Tailgating, also known as ‘piggybacking’, in physical security is one of the most widespread security breaches affecting businesses today that often go undetected. Tailgating can be simply described as the passage of an unauthorised person, forced or accidental, behind that of an authorised user.
How and when does tailgating occur?
One of the most frequent instances of tailgating occurs when an employee politely holds open a door for a colleague or visitor. This unintentionally creates a security breach by enabling an unauthorised user to access the building or area. Another instance where tailgating can occur is when an oblivious employee allows a door to slowly close behind them, leaving the opportunity for an unauthorised user to enter via the closing door. Tailgating can also happen unintentionally by third parties, such as subcontractors propping open a door whilst carrying out work. Tailgating can be a particular problem in multi-tenanted buildings where there are a large number of employees and contractors accessing the building.
What are tailgating risks?
The risk of the damage that could occur if the wrong person tailgates into a facility is becoming too great. Usually, tailgaters are thieves, shooters, corporate spies, disgruntled former employees, angry domestic partners. Tailgating accidents are frequently occur in high-traffic settings like large facilities, companies, or residential complexes, which always expose people and companies to perils like loss of revenue or goods, reputation, and even physical danger.
The importance of anti-tailgating behavior
Anti-tailgating behavior is an important way to ensure the security entrance manager to know who is in the building which is paramount for having a secure workplace environment. Large of tailgating accident have driven some of that kind of mindset in thinking about how important it is to ensure that only people who clearly have the right to be in a building are in that building. That’s what anti-tailgating is all about – ensuring that you’re only allowing the person that clearly has the rights and the vetting to come into the spaces.
Access control turnstile: one of effective ways for anti-tailgating
One of the most efficient ways of mitigating tailgating risks is to install appropriate access control systems — a suitable solution as such is security turnstiles. As the entrance control method of choice for bustling facilities, turnstiles allow only one person at a time, and only after the visitors present the appropriate entrance credentials.Depending on the needs of a building, it’s possible to operate the turnstiles either with or without the assistance of the front-desk or security staff.
There are multiple types of security turnstiles for different applications, industries and levels of security.
Waist-high turnstiles allow only one person to enter at a time, helping to maintain a steady flow of people through an entrance.
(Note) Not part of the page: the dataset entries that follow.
Lemma render_InnerBlocks props children env log :
  render (JElem InnerBlocksC props children) env log =
  let props' := obj_set "clientId" (JStr (contextClientId env)) props in
  if controlledInputs props
  then UncontrolledInnerBlocks props' env (log ++ [BlockSyncCall props'])
  else Uncontrolled props' env log.
Proof.
  unfold render.
  change (mount 3 (JElem InnerBlocksC props children) env log)
    with (bind (InnerBlocks props) (mount 2) env log).
  unfold bind at 1.
  unfold InnerBlocks, useBlockEditContext, bind, ask, ret, controlledInputs.
  simpl fst. cbv zeta.
  destruct (truthy (js_and _ _)).
  - apply mount_ControlledInnerBlocks.
  - apply mount_Uncontrolled.
Qed.

Lemma renderForwardedInnerBlocks_unfold props ref env log :
  renderForwardedInnerBlocks props ref env log =
  let allProps :=
    obj_spread [("clientId", JStr (contextClientId env));
                ("forwardedRef", js_or ref (JRef (fallbackRef env)))] props in
  if controlledInputs props
  then UncontrolledInnerBlocks allProps env (log ++ [BlockSyncCall allProps])
  else UncontrolledInnerBlocks allProps env log.
Proof.
  unfold renderForwardedInnerBlocks, render.
  unfold bind at 1.
  unfold ForwardedInnerBlocks, useBlockEditContext, useRef, bind, ask, ret,
    controlledInputs.
  cbv zeta.
  destruct (truthy (js_and _ _)).
  - apply mount_ControlledInnerBlocks.
  - apply mount_UncontrolledInnerBlocks.
Qed.

Lemma string_app_nil_r (s : string) : s +:+ "" = s.
Proof.
  induction s as [|a s IH]; [reflexivity|].
  change (String a (s +:+ "") = String a s). f_equal. exact IH.
Qed.

Lemma string_app_assoc (s t u : string) : (s +:+ t) +:+ u = s +:+ (t +:+ u).
Proof.
  induction s as [|a s IH]; [reflexivity|].
  change (String a ((s +:+ t) +:+ u) = String a (s +:+ (t +:+ u))).
  f_equal. exact IH.
Qed.

Lemma occursIn_refl s : occursIn s s.
Proof. exists "", "". rewrite string_app_nil_r. reflexivity. Qed.

Lemma occursIn_app_r s t u : occursIn s u -> occursIn s (t +:+ u).
Proof.
  intros [pre [post ->]]. exists (t +:+ pre), post.
  rewrite string_app_assoc. reflexivity.
Qed.

Lemma occursIn_app_l s t u : occursIn s t -> occursIn s (t +:+ u).
Proof.
  intros [pre [post ->]]. exists pre, (post +:+ u).
  rewrite !string_app_assoc. reflexivity.
Qed.

Lemma join_cons sep x y l :
  join sep (x :: y :: l) = x +:+ sep +:+ join sep (y :: l).
Proof. reflexivity. Qed.

Lemma occursIn_join sep x l : x ∈ l -> occursIn x (join sep l).
Proof.
  induction l as [|y l IH]; intros Hx; [inversion Hx|].
  destruct l as [|z l].
  - apply list_elem_of_singleton in Hx. subst. apply occursIn_refl.
  - rewrite join_cons. apply elem_of_cons in Hx. destruct Hx as [->|Hx].
    + apply occursIn_app_l, occursIn_refl.
    + apply occursIn_app_r, occursIn_app_r, IH, Hx.
Qed.

(** C3, as stated, fails: for the unselected group block on a wide
    screen outside of navigation mode the overlay state is active, and the
    class names of the rendered list do not include [has-overlay]. *)
Lemma overlay_active_without_class :
  exists s e,
    result (useSelect (selectOverlay (JStr "a") false)) groupEnv = Returned s
    /\ result (UncontrolledInnerBlocks [("clientId", JStr "a")]) groupEnv
         = Returned e
    /\ hasOverlay s = true
    /\ hasClass "has-overlay" (containerClassName e) = false.
Proof.
  eexists. eexists. split; [reflexivity|]. split; [reflexivity|].
  split; reflexivity.
Qed.

(** C3, amended: for a block the store has, the class names of the list
    rendered by the full wrapper include [has-overlay] exactly when the
    overlay state is active and click-through is enabled (navigation mode
    or a viewport below the medium breakpoint), and [is-capturing-toolbar]
    exactly when the capture-toolbars flag is truthy. *)
Theorem container_class_names :
  forall env props b,
    getBlock (select env) (obj_get props "clientId") = Some b ->
    exists s e,
      result (useSelect (selectOverlay (obj_get props "clientId")
                           (isSmallScreen env))) env = Returned s
      /\ result (UncontrolledInnerBlocks props) env = Returned e
      /\ (hasClass "has-overlay" (containerClassName e) = true <->
          hasOverlay s = true /\ enableClickThrough s = true)
      /\ (hasClass "is-capturing-toolbar" (containerClassName e) = true <->
          truthy (obj_get props "__experimentalCaptureToolbars") = true).
Proof.
  intros env props b Hb.
  destruct (UncontrolledInnerBlocks_present env props b [] Hb)
    as [e [Hrun [Hcls _]]].
  eexists. exists e. split.
  { unfold result, run, useSelect, selectOverlay, bind, ask, ret.
    rewrite Hb. reflexivity. }
  split. { unfold result, run. rewrite Hrun. reflexivity. }
  rewrite Hcls, classes_of_flags. simpl.
  destruct (isNavigationMode (select env) || isSmallScreen env);
    destruct (negb (name b =? "core/template")%string
              && negb (isBlockSelected (select env) (obj_get props "clientId"))
              && negb (hasSelectedInnerBlock (select env)
                         (obj_get props "clientId") true));
    destruct (truthy (obj_get props "__experimentalCaptureToolbars"));
    vm_compute; intuition congruence.
Qed.

Lemma container_class_names_witness :
  exists s e,
    result (useSelect (selectOverlay (JStr "a") true)) smallScreenEnv
      = Returned s
    /\ result (UncontrolledInnerBlocks
                 [("clientId", JStr "a");
                  ("__experimentalCaptureToolbars", JBool true)])
         smallScreenEnv = Returned e
    /\ hasClass "has-overlay" (containerClassName e) = true
    /\ hasClass "is-capturing-toolbar" (containerClassName e) = true.
Proof.
  destruct (container_class_names smallScreenEnv
              [("clientId", JStr "a");
               ("__experimentalCaptureToolbars", JBool true)]
              {| name := "core/group"; attributes := [] |} eq_refl)
    as [s [e [Hs [He [Ho Hc]]]]].
  exists s, e. split; [exact Hs|]. split; [exact He|]. split.
  - apply Ho. vm_compute in Hs. injection Hs as <-. split; reflexivity.
  - apply Hc. reflexivity.
Defined.

(** C4, at a failing input: the block edit context names a block the
    store does not have.  The full wrapper, and [InnerBlocks] in controlled
    mode, throw on reading the name of the absent block;  [InnerBlocks] in
    uncontrolled mode renders the bare list; [useInnerBlocksProps] still
    computes the overlay and sets its class. *)
Theorem absent_block_aborts_full_wrapper :
  result (renderForwardedInnerBlocks [] JNull) absentEnv
    = Thrown (TypeError "cannot read property 'name' of theBlock")
  /\ result (render (JElem InnerBlocksC
                       [("value", JArr []); ("onChange", JFun 1)] []))
       absentEnv
     = Thrown (TypeError "cannot read property 'name' of theBlock")
  /\ result (render (JElem InnerBlocksC [] [])) absentEnv
     = Returned (JElem BlockListItems
                   [("rootClientId", JStr "gone");
                    ("renderAppender", JUndefined);
                    ("__experimentalAppenderTagName", JUndefined);
                    ("wrapperRef", JUndefined)] [])
  /\ (exists out,
        result (useInnerBlocksProps [] []) absentEnv = Returned out
        /\ hasClass "has-overlay" (obj_get out "className") = true).
Proof.
  split; [reflexivity|]. split; [reflexivity|]. split; [reflexivity|].
  eexists. split; reflexivity.
Qed.

(** C5: for a block the store has, whose type is not registered or
    declares no [providesContext] mapping, the full wrapper (with and
    without the block synchronisation in front) and [Uncontrolled] return
    the nested list with no [BlockContextProvider] around it. *)
Theorem no_context_scope_without_mapping :
  forall env props b,
    getBlock (select env) (obj_get props "clientId") = Some b ->
    getBlockType env (name b) = None \/
    (exists bt, getBlockType env (name b) = Some bt
                /\ providesContext bt = None) ->
    (exists e,
        result (render (JElem UncontrolledInnerBlocksC props [])) env
          = Returned e
        /\ contextScopes e = 0 /\ is_Some (findElement BlockList e))
    /\ (exists e,
           result (render (JElem ControlledInnerBlocksC props [])) env
             = Returned e
           /\ contextScopes e = 0 /\ is_Some (findElement BlockList e))
    /\ result (render (JElem UncontrolledC props [])) env
         = Returned (blockListItemsOf props).
Proof.
  intros env props b Hb Hty.
  assert (match getBlockType env (name b) with
          | Some bt => if providesContext bt is Some _ then 1 else 0
          | None => 0
          end = 0) as Hnone.
  { destruct Hty as [->|[bt [-> ->]]]; reflexivity. }
  assert (forall log, exists e,
             UncontrolledInnerBlocks props env log
               = (log ++ [NestedSettingsUpdateCall (obj_get props "clientId")
                            (obj_get props "allowedBlocks")
                            (obj_get props "templateLock")
                            (obj_get props "__experimentalCaptureToolbars")
                            (obj_get props "orientation");
                          InnerBlockTemplateSyncCall
                            (obj_get props "clientId")
                            (obj_get props "template")
                            (obj_get props "templateLock")
                            (obj_get props "templateInsertUpdatesSelection")],
                  Returned e)
             /\ contextScopes e = 0 /\ is_Some (findElement BlockList e))
    as Hfull.
  { intros log.
    destruct (UncontrolledInnerBlocks_present env props b log Hb)
      as [e [Hrun [Hcls [Hctx _]]]].
    exists e. split; [exact Hrun|]. split; [congruence|].
    unfold containerClassName in Hcls.
    destruct (findElement BlockList e); [eauto|discriminate]. }
  split; [|split].
  - destruct (Hfull []) as [e [Hrun He]]. exists e. split; [|exact He].
    unfold result, run. rewrite render_UncontrolledInnerBlocks, Hrun.
    reflexivity.
  - destruct (Hfull ([] ++ [BlockSyncCall props])) as [e [Hrun He]].
    exists e. split; [|exact He].
    unfold result, run, render. rewrite mount_ControlledInnerBlocks, Hrun.
    reflexivity.
  - unfold result, run. rewrite render_Uncontrolled.
    destruct (Uncontrolled_returns env props [])
      as [e [-> [[->|[context ->]] [Hctx _]]]]; [reflexivity|].
    rewrite Hb, Hnone in Hctx. discriminate Hctx.
Qed.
They are typically used in locations that require ongoing supervision, as it is possible for someone to crawl under or jump over this type of turnstile to enter without being detected or stopped.
Full height turnstile gates are a true deterrent, as it is difficult-to-impossible to go over or under them. They works at a perimeter (such as a fence line) to deter intrusion attempts. They prevent tailgating by rotating just enough to let one person through at a time. However, they have no sensors to detect this activity. Therefore, full-height turnstiles are typically used as a first layer of defense, along with video cameras to record activity. There may also be a security guard placed at the entrance if tailgating is a concern.
Optical turnstiles can deter and detect, as they can sense movement during passage and sound an alarm if tailgating occurs. While optical turnstiles with barriers deter unauthorized entry, it is possible to tailgate behind an authorized user, so these turnstiles are most effective when they are used in conjunction with a well-trained security officer.